Kenan becomes a member of the Superman family and helps the group thwart a terrorist attack by the anti-alien extremist Blue Earth group and attends the opening of the Steelworks Tower built by John Henry and Natasha Irons when it is attacked by Metallo. During House of Brainiac, Kong Kenan was captured by Brainiac in order to be killed by Brainiac Queen for her to be more powerful. He is freed by Conner Kent, and helps Superman hold off Brainiac's forces before being transported back to Earth.

== Personality ==
Initially, Kong Kenan was a self-centered bully who cared only for himself and looked down on those who he did not consider as important as he was. This all changed after standing up to Blue Condor and receiving the powers of Superman. Kenan is brash, headstrong and frequently rushes into situations without thinking. His core character is basically good, though he tends to make rash decisions based on his emotions. After the apparent death of his father, his attitude toward others changed and he became more focused. He has great respect toward Superman after meeting with him and receiving his advice and encouragement.

== Powers and abilities ==
Originally a normal human, Kong Kenan gained Kryptonian powers after being infused with Superman's qi by platinum kryptonite. Initially, Kenan had little control over his powers and would occasionally fluctuate whenever he lost focus. Under I-Ching's tutelage, Kenan was able to organize his super powers around the Bagua, eight trigrams used in Taoism that represent the fundamental principles of reality, by corresponding each power with a trigam and focusing his qi into a specific part of his body, which include:

| Trigram | Body part | Superpower |
| 0 坤 Kūn | Belly | Invulnerability |
| 1 艮 Gèn | Fists | Superhuman Strength |
| 2 坎 Kǎn | Ears | Superhuman Hearing |
| 3 巽 Xùn | Thighs | X-Ray Vision |
| 4 震 Zhèn | Feet | Superhuman Speed |
| 5 離 Lí | Eyes | Heat Vision |
| 6 兌 Duì | Mouth | Freeze Breath |
| 7 乾 Qián | Head | Flight |

At first only being able to activate one power at a time, Kenan's synchronization with the mystical Red Jade Dragon unlocked his full potential, allowing him to use all his powers simultaneously while greatly augmenting them as well.

After I-Ching bestowed the mantle as the living personification of yin and yang upon him, Kenan gained magical abilities and resistance to magic, as well as the ability to enter separate yin or yang forms. In his yang form, Kenan glows in a pure white light that can be channeled into energy blasts and his Kryptonian powers become greatly enhanced. However, Kenan's personality becomes arrogant and violent in this form. In his yin form, Kenan glows in a black, shadowy substance and gains a ghost like form that makes him intangible and can fire electric-like blasts from his fingers. Much like with his yang form, Kenan's yin form changes his personality to be detached and lethargic. Kenan's yin form also allows him to travel to the realm of ghosts but at a heavy price.
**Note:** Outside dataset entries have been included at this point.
Fixpoint read_ino_loop (fuel : nat) (inode buffer : list byte) (offset len redden : Z)
    : prog St (Z * list byte) :=
  if redden <? len then
    match fuel with
    | O => stop Hang
    | S fuel =>
        let next_read_pos := u64 (offset + redden) in
        let next_read_block_idx := next_read_pos / EXT2_SUPPORTED_BLOCK_SIZE in
        let next_read_block_offset := next_read_pos mod EXT2_SUPPORTED_BLOCK_SIZE in
        next_read_block_no ← get_elem ext2_inode "i_block"%string inode next_read_block_idx;
        let next_read_len :=
          MIN (EXT2_SUPPORTED_BLOCK_SIZE - next_read_block_offset) (len - redden) in
        '(red, buffer) ← virtio_blk_read_sync buffer redden
            (u64 (u32 (next_read_block_no * EXT2_SUPPORTED_BLOCK_SIZE) + next_read_block_offset))
            next_read_len;
        if negb (red =? next_read_len) then mret (redden, buffer)
        else read_ino_loop fuel inode buffer offset len (u64 (redden + red))
    end
  else mret (len, buffer).

Definition read_from_ino (superblock : list byte) (ino : Z) (buffer : list byte)
    (offset len : Z) : prog St (Z * list byte) :=
  '(found_inode, inode) ← inode_from_ino superblock (uninit (sizeof ext2_inode)) ino;
  if negb found_inode then mret (u64 (-1), buffer)
  else read_ino_loop (block_turns len) inode buffer offset len 0.

Fixpoint write_ino_loop (fuel : nat) (inode buffer : list byte) (offset len written : Z)
    : prog St Z :=
  if written <? len then
    match fuel with
    | O => stop Hang
    | S fuel =>
        let next_write_pos := u64 (offset + written) in
        let next_write_block_idx := next_write_pos / EXT2_SUPPORTED_BLOCK_SIZE in
        let next_write_block_offset := next_write_pos mod EXT2_SUPPORTED_BLOCK_SIZE in
        next_write_block_no ← get_elem ext2_inode "i_block"%string inode next_write_block_idx;
        let next_write_len :=
          MIN (EXT2_SUPPORTED_BLOCK_SIZE - next_write_block_offset) (len - written) in
        wrote ← virtio_blk_write_sync buffer written
            (u64 (u32 (next_write_block_no * EXT2_SUPPORTED_BLOCK_SIZE) + next_write_block_offset))
            next_write_len;
        if negb (wrote =? next_write_len) then mret written
        else write_ino_loop fuel inode buffer offset len (u64 (written + wrote))
    end
  else mret len.

Definition write_to_ino (superblock : list byte) (ino : Z) (buffer : list byte)
    (offset len : Z) : prog St Z :=
  '(found_inode, inode) ← inode_from_ino superblock (uninit (sizeof ext2_inode)) ino;
  if negb found_inode then mret (u64 (-1))
  else write_ino_loop (block_turns len) inode buffer offset len 0.

(** *** Time stamps *)

Definition set_time_for_ino (f : string) (superblock : list byte) (ino time : Z) : prog St bool :=
  '(ok, inode) ← inode_from_ino superblock (uninit (sizeof ext2_inode)) ino;
  if negb ok then mret false
  else inode_to_ino superblock inode.[ext2_inode, f := time] ino.

Definition set_atime_for_ino := set_time_for_ino "i_atime".
Definition set_mtime_for_ino := set_time_for_ino "i_mtime".
Definition set_ctime_for_ino := set_time_for_ino "i_ctime".
End operations.

(** ** Specification of the inode operations *)

(** [inode_located img sb ino loc]: on the disk [img], the descriptor of the
    group of inode [ino] lies inside the disk and puts the inode at [loc];
    the position of the inode table fits the 32-bit product of the code (a
    table below 4 GiB).  [inode_placed]: the inode is inside the disk too. *)
Record inode_located (img sb : list byte) (ino loc : Z) : Prop := {
  located_ino : 1 <= ino < 2 ^ 32;
  located_group :
    let ipg := sb.[ext2_superblock, "s_inodes_per_group"%string] in
    ipg ≠ 0 ∧
    let bg_pos := 2048 + 32 * ((ino - 1) / ipg) in
    bg_pos + 32 <= zlen img ∧
    let table := (slice img bg_pos 32).[ext2_blockgroup, "bg_inode_table"%string] * 1024 in
    table < 2 ^ 32 ∧ loc = table + (ino - 1) mod ipg * 256;
}.

Record inode_placed (img sb : list byte) (ino loc : Z) : Prop := {
  placed_located : inode_located img sb ino loc;
  placed_inside : loc + 256 <= zlen img;
}.

(** The position of the group descriptor that locates inode [ino]. *)
Definition bg_position (sb : list byte) (ino : Z) : Z :=
  2048 + 32 * ((ino - 1) / sb.[ext2_superblock, "s_inodes_per_group"%string]).

Lemma get_field_nonneg st f v : 0 <= get_field st f v.
Proof. apply get_le_range. Qed.
#[export] Hint Resolve get_field_nonneg zlen_nonneg : core.

Lemma located_nonneg img sb ino loc :
  inode_located img sb ino loc → 0 <= loc < 2 ^ 32 + 2 ^ 32 * 256.
Proof.
  intros [? (Hipg & _ & Htab & ->)].
  set (ipg := get_field _ _ _) in *.
  pose proof (get_field_nonneg ext2_blockgroup "bg_inode_table" (slice img (2048 + 32 * ((ino - 1) / ipg)) 32)).
  assert (0 <= ipg) by apply get_field_nonneg.
  pose proof (Z.mod_pos_bound (ino - 1) ipg). pose proof (Z.mod_le (ino - 1) ipg). lia.
Qed.

Lemma placed_nonneg img sb ino loc : inode_placed img sb ino loc → 0 <= loc.
Proof. intros [Hl _]. pose proof (located_nonneg _ _ _ _ Hl). lia. Qed.

Lemma bg_position_nonneg img sb ino loc : inode_placed img sb ino loc → 0 <= bg_position sb ino.
Proof.
  intros [[? (? & _)] _]. unfold bg_position.
  pose proof (get_field_nonneg ext2_superblock "s_inodes_per_group" sb).
  pose proof (Z.div_pos (ino - 1) sb.[ext2_superblock, "s_inodes_per_group"%string]). lia.
Qed.

Section inodes.
Context {St : Type} `{BlkSpec St} `{!Uninit}.
Implicit Types s : St.

Lemma ino_disk_offset_spec sb ino loc s :
  ready s → inode_located (image s) sb ino loc →
  ∃ s', ino_disk_offset sb ino s = (Done loc, s') ∧ ready s' ∧ image s' = image s.
Proof.
  intros Hs Hp. pose proof (located_nonneg _ _ _ _ Hp).
  destruct Hp as [Hino (Hipg & Hbg & Htab & Hloc)].
  unfold ino_disk_offset, INODE_TABLE_LOC, INODE_LOC_IN_TABLE, bg_from_bgno,
    EXT2_FIRST_OFFSET_AFTER_SUPERBLOCK, EXT2_SUPPORTED_BLOCK_SIZE.
  set (ipg := get_field _ _ sb) in *. layout.
  assert (0 <= ipg) by apply get_field_nonneg.
  assert (0 <= (ino - 1) / ipg <= ino - 1) by (split; [apply Z.div_pos|apply Z.div_le_upper_bound]; nia).
  pose proof (Z.mod_pos_bound (ino - 1) ipg ltac:(lia)).
  run. rewrite bind_defined by lia. run. rewrite bind_defined by lia. run.
  rewrite (wrap_small 32 (ino - 1)), (wrap_small 64) by lia.
  destruct (virtio_blk_read_sync_spec (uninit 32) 0 (1024 + 1024 + (ino - 1) / ipg * 32) 32 s)
    as (s1 & Hrd & Hr1 & Him1); rewrite ?zlen_uninit; try lia; [done|].
  run_with Hrd. run.
  replace (1024 + 1024 + (ino - 1) / ipg * 32) with (2048 + 32 * ((ino - 1) / ipg)) by lia.
  rewrite splice_all by (rewrite zlen_slice, zlen_uninit; lia).
  pose proof (get_field_nonneg ext2_blockgroup "bg_inode_table"
    (slice (image s) (2048 + 32 * ((ino - 1) / ipg)) 32)).
  pose proof (image_bound s Hs).
  rewrite (wrap_small 32), (wrap_small 64) by lia.
  exists s1. by rewrite Hloc.
Qed.

Lemma inode_from_ino_spec sb rinode ino loc s :
  ready s → inode_placed (image s) sb ino loc → zlen rinode = 256 →
  ∃ s', inode_from_ino sb rinode ino s = (Done (true, slice (image s) loc 256), s')
      ∧ ready s' ∧ image s' = image s.
Proof.
  intros Hs Hp Hlen. pose proof (placed_nonneg _ _ _ _ Hp). pose proof (placed_inside _ _ _ _ Hp).
  destruct (ino_disk_offset_spec sb ino loc s Hs (placed_located _ _ _ _ Hp)) as (s1 & Hoff & Hr1 & Him1).
  unfold inode_from_ino. run_with Hoff. layout.
  pose proof (image_bound s Hs).
  destruct (virtio_blk_read_sync_spec rinode 0 loc 256 s1)
    as (s2 & Hrd & Hr2 & Him2); [done|rewrite ?Him1; lia..|].
  assert (zlen (slice (image s1) loc 256) = 256) as Hz by (apply zlen_slice; rewrite ?Him1; lia).
  run_with Hrd. rewrite Hz, splice_all by lia.
  exists s2. rewrite Him2, Him1. done.
Qed.

Lemma inode_to_ino_spec sb rinode ino loc s :
  ready s → inode_placed (image s) sb ino loc → zlen rinode = 256 →
  ∃ s', inode_to_ino sb rinode ino s = (Done true, s')
      ∧ ready s' ∧ image s' = splice (image s) loc rinode.
Proof.
  intros Hs Hp Hlen. pose proof (placed_nonneg _ _ _ _ Hp). pose proof (placed_inside _ _ _ _ Hp).
  destruct (ino_disk_offset_spec sb ino loc s Hs (placed_located _ _ _ _ Hp)) as (s1 & Hoff & Hr1 & Him1).
  unfold inode_to_ino. run_with Hoff. layout.
  pose proof (image_bound s Hs).
  destruct (virtio_blk_write_sync_spec rinode 0 loc 256 s1)
    as (s2 & Hwr & Hr2 & Him2); [done|rewrite ?Him1; lia..|].
  assert (available (zlen (image s1)) loc 256 = 256) as Hav
    by (unfold available; rewrite Him1; lia).
  run_with Hwr. rewrite Hav in *.
  exists s2. rewrite Him2, Him1, slice_all by lia. done.
Qed.

(** An inode past the end of the disk: the transfer is short. *)
Lemma inode_from_ino_short sb rinode ino loc s :
  ready s → inode_located (image s) sb ino loc → zlen (image s) < loc + 256 → zlen rinode = 256 →
  ∃ rinode' s', inode_from_ino sb rinode ino s = (Done (false, rinode'), s')
      ∧ ready s' ∧ image s' = image s.
Proof.
  intros Hs Hp Hend Hlen. pose proof (located_nonneg _ _ _ _ Hp).
  destruct (ino_disk_offset_spec sb ino loc s Hs Hp) as (s1 & Hoff & Hr1 & Him1).
  unfold inode_from_ino. run_with Hoff. layout.
  destruct (virtio_blk_read_sync_spec rinode 0 loc 256 s1)
    as (s2 & Hrd & Hr2 & Him2); [done|lia..|].
  run_with Hrd. rewrite Him1, zlen_slice_min by lia.
  replace (_ =? 256) with false by lia. rewrite Him1 in Him2. eexists _, s2. done.
Qed.
(* ===== verification/SelfTest.v ===== *)
(** * The self test of the file system (src/ext2.c)

    [test_ext2_implementation] runs on the volume of the repository's tests
    when the build enables tests; [debug_dirent] walks a directory for the
    trace output.  The device they are given is the disk of the state. *)

From S2P Require Import Prelude Layout Ecall Blk Ext2 Ext2File Ext2Dir.

Section operations.
Context {St : Type} `{!BlkDev St} `{!Console St} `{!Uninit}.

(** The [while (dirent_idx < 1024)] loop.  The name is copied to a buffer of
    255 bytes and, without trace output, not looked at. *)
Fixpoint debug_block (fuel : nat) (buffer : list byte) (dirent_idx : Z) : prog St unit :=
  if dirent_idx <? 1024 then
    match fuel with
    | O => stop Hang
    | S fuel =>
        buffer ← memcpy buffer 0 buffer dirent_idx (sizeof ext2_dirent);
        buffer ← memcpy buffer 0 buffer dirent_idx buffer.[ext2_dirent, "rec_len"%string];
        _ ← memcpy (zeros 255) 0 buffer (sizeof ext2_dirent) buffer.[ext2_dirent, "name_len"%string];
        debug_block fuel buffer (dirent_idx + buffer.[ext2_dirent, "rec_len"%string])
    end
  else mret tt.

(** The [for] loop over the blocks from [o] on, [todo] of them. *)
Fixpoint debug_blocks (todo : nat) (inode : list byte) (o : Z) : prog St unit :=
  match todo with
  | O => mret tt
  | S todo =>
      block ← get_elem ext2_inode "i_block"%string inode o;
      if block =? 0 then mret tt
      else
        '(_, buffer) ← virtio_blk_read_sync (uninit 1024) 0 (u32 (block * 1024)) 1024;
        debug_block scan_turns buffer 0;;
        debug_blocks todo inode (o + 1)
  end.

Definition debug_dirent (inode : list byte) : prog St unit :=
  debug_blocks (Z.to_nat EXT2_MAX_DIRECT_BLOCKS_PER_INODE) inode 0.

(** A path given as a string literal.  [strtok] cuts it up where it stands,
    which C does not define for a literal; here every call starts with the
    text as written. *)
Definition literal (path : string) : list byte := String.list_byte_of_string path ++ [Byte.x00].

(** A line of the report, without its line break. *)
Definition report (line : string) : prog St unit := eprint_msg (line +:+ nl).

(** A check of the test: one line when it holds, another when it does not. *)
Definition expect (b : bool) (yes no : string) : prog St unit :=
  if b then report yes else report no.

(** One look at the start of a file: the first block of the inode the path
    names, one sector of it; the results of the path walk and of the read
    are not looked at.  [inode] and [buffer] are the locals of the test. *)
Definition check_file (superblock : list byte) (actual_block_size : Z) (path msg content failure : string)
    (ino buffer : list byte) : prog St (list byte * list byte) :=
  '(_, _, ino) ← inode_from_path superblock (literal path) ino;
  block ← get_elem ext2_inode "i_block"%string ino 0;
  '(_, sector) ← read_sector (virtio_blk_sector_from_pos (u64 (block * actual_block_size))) (slice buffer 0 512);
  let buffer := splice buffer 0 sector in
  eprint_buffer (chars msg ++ [0]) buffer 512;;
  same ← strncmp_eq (literal content) buffer (String.length content);
  (if (same : bool) then report "Success!" else eprint_msg failure;; stop PowerOff);;
  mret (ino, buffer).

(** The result of the read of the group descriptor is cut to a byte: a whole
    block of 1024 bytes reads as 0. *)
Definition test_ext2_implementation : prog St bool :=
  '(_, superblock) ← read_superblock (uninit (sizeof ext2_superblock));
  expect (superblock.[ext2_superblock, "s_blocks_count"%string] =? 10000)
    "Read the proper number of blocks!" "Error: Did not read the proper number of blocks!";;
  expect (superblock.[ext2_superblock, "s_inodes_count"%string] =? 2496)
    "Read the proper number of inodes!" "Error: Did not read the proper number of inodes!";;
  (if superblock.[ext2_superblock, "s_first_inode"%string] =? 11
   then report "Read the proper first inode!" else mret tt);;
  actual_block_size ← shl_int 1024 superblock.[ext2_superblock, "s_log_block_size"%string];
  defined (negb (superblock.[ext2_superblock, "s_blocks_per_group"%string] =? 0));;
  '(result, buffer) ← virtio_blk_read_sync (zeros 1024) 0 EXT2_FIRST_OFFSET_AFTER_SUPERBLOCK actual_block_size;
  if negb (u8 result =? 0) then mret true
  else
    expect (buffer.[ext2_blockgroup, "bg_block_bitmap"%string] =? 6)
      "Read the proper block bitmap id!" "Failure to read the proper block bitmap id.";;
    expect (buffer.[ext2_blockgroup, "bg_inode_bitmap"%string] =? 7)
      "Read the proper inode bitmap id!" "Failure to read the proper inode bitmap id.";;
    expect (buffer.[ext2_blockgroup, "bg_inode_table"%string] =? 8)
      "Read the proper inode table id!" "Failure to read the proper inode table id.";;
    eprint_msg "Free blocks? ";;
    eprint_num buffer.[ext2_blockgroup, "bg_free_blocks_count"%string];;
    eprint 10;;
    eprint_msg "Free inodes? ";;
    eprint_num buffer.[ext2_blockgroup, "bg_free_inodes_count"%string];;
    eprint 10;;
    '(_, ino) ← inode_from_ino superblock (uninit (sizeof ext2_inode)) 2;
    debug_dirent ino;;
    '(ino, buffer) ← check_file superblock actual_block_size "/blank" "Contents of block 0 of blank file"
      "testing" "Failure to read proper contents of /blank (as 'testing')" ino buffer;
    _ ← check_file superblock actual_block_size "/eve" "Contents of block 0 of eve file"
      "adam" "Failure to read proper contents of /eve (as 'adam')" ino buffer;
    '(found, _, _) ← inode_from_path superblock (literal "/this/is/a/test") (uninit (sizeof ext2_inode));
    (if negb found then
       report "Could not get the inode for the /this/is/a/test path.";; stop PowerOff
     else report "Successfully got the inode for the /this/is/a/test path.");;
    mret true.
End operations.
Much like with Superman and other Kryptonians (apart from platinum kryptonite), Kenan becomes weakened when exposed to kryptonite.

==Critical reception==
Kong Kenan has been received with positive reviews, with many critics praising Kong Kenan's likeable personality, character arc, and the way he uses his super powers. Many critics have deemed Kong Kenan as one of the best Asian superheroes of all time. ComicBookWire wrote: The New Super-Man displays a charming mix of arrogance and compassion that allows him to work well as a hero while still containing a realistic level of flaws. His character is complemented by Wonder-Woman and Bat-Man, who give Kenan opportunities for growth while still serving as interesting characters on their own. In addition, the personalities behind Kenan's mother and father add a lot to the narrative, especially when it comes to making the book's emotions more meaningful. Aaron Berke from Comicsverse wrote: Kong's story has been remarkably nuanced and engaging. Where Clark Kent learned how to be Superman with the homegrown moral guidance of Pa and Ma Kent, Kong Kenan has been learning to develop himself internally with the ancient wisdom of I-Ching. Over the course of the past few issues, Kong has accessed many of his abilities by opening himself up to others. Kong began the series as a selfish bully, but I-Ching has helped to chip away the layers of self-obsession.